Gortsby feels no sympathy for the night people, but like a lot of other upright citizens, he finds them interesting. He is watching all of them and speculating about them, passing judgment on them. He doesn't realize that some of them may be watching him and passing judgment on him as well. The elderly gentleman sitting beside him on the park bench may have been attracted there because he is another con man and considers Gortsby a good mark. Gortsby is well dressed, alone, young--how many such prospects could a con man find at that hour and at that time of year?
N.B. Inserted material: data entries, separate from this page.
Lemma running_mostly_kept (s : Electron.State) (e : Electron.Event) :
  length (running s) <= S (length (running (Electron.deliver JSON_parse s e))).
Proof.
  destruct e.
  - cbn [Electron.deliver]. destruct (bool_decide _); [|lia].
    destruct s as [w [ri|] mc sd stx mi so iv se co];
      unfold running; electron_unfold; [apply running_stopped|lia].
  - destruct (electron_step_fields s (Electron.WsMessage sock data) I) as (_ & Hiv & _).
    unfold running. rewrite Hiv. lia.
  - destruct (electron_step_fields s (Electron.WsError sock) I) as (_ & Hiv & _).
    unfold running. rewrite Hiv. lia.
  - destruct (electron_closing_fields s sock) as (Hiv & _).
    unfold running. rewrite Hiv. lia.
  - destruct (Electron.readyState sock s) as [x|] eqn:Hx.
    2:{ cbn [Electron.deliver]. rewrite Hx. lia. }
    destruct (decide (x = CLOSED)) as [->|Hne].
    { cbn [Electron.deliver]. rewrite Hx. lia. }
    destruct (running_close s sock x Hx Hne) as (Hr & _).
    rewrite Hr, length_app. cbn. lia.
  - destruct (electron_tick_fields s h) as (Hiv & _).
    unfold running. rewrite Hiv. lia.
  - destruct (electron_step_fields s (Electron.Type_ text) I) as (_ & Hiv & _).
    unfold running. rewrite Hiv. lia.
  - destruct (electron_step_fields s Electron.Send I) as (_ & Hiv & _).
    unfold running. rewrite Hiv. lia.
Qed.

(** X14.  The desktop shell's reconnect intervals pile up: in a run
    without a successful open, the number of reconnect intervals running
    equals the number of sockets that have closed; and no single event,
    an open included, stops more than one of them. *)
Theorem reconnect_intervals_pile_up :
  (forall events,
      forallb not_open events = true ->
      let s := Electron.run JSON_parse Electron.init events in
      length (running s) = electron_closes s)
  /\ (forall s e,
      length (running s)
      <= S (length (running (Electron.deliver JSON_parse s e)))).
Proof.
  split; [|exact running_mostly_kept].
  intros events Hev.
  assert (H : forall s,
    length (running (Electron.run JSON_parse s events)) + electron_closes s
    = length (running s) + electron_closes (Electron.run JSON_parse s events)).
  { induction events as [|e events IH]; intros s; [reflexivity|].
    cbn [forallb] in Hev. apply andb_true_iff in Hev as [He Hev].
    cbn [Electron.run fold_left]. specialize (IH Hev (Electron.deliver JSON_parse s e)).
    unfold Electron.run in *. pose proof (running_deliver s e He). lia. }
  specialize (H Electron.init). cbv zeta.
  change (electron_closes Electron.init) with 0 in H.
  change (length (running Electron.init)) with 0 in H. lia.
Qed.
It would be hard for con men to operate at any other time than around dusk. After dark there would be no respectable citizens sitting on park benches. In the daytime most men would be at work, and that would include Saturdays when the story takes place. On Sundays there would be too many people around. The con men need anonymity, which is probably why Saki does not give them names but only calls one a young man and the other (assuming he is also a con man) an elderly gentleman. These "short-con" specialists have to operate in the dusk, just as Roald Dahl's trickster in "The Umbrella Man" has to operate only in the daytime and in the rain. Dusk helps to characterize these con men as predators, part of the night world, like jaguars and hyenas.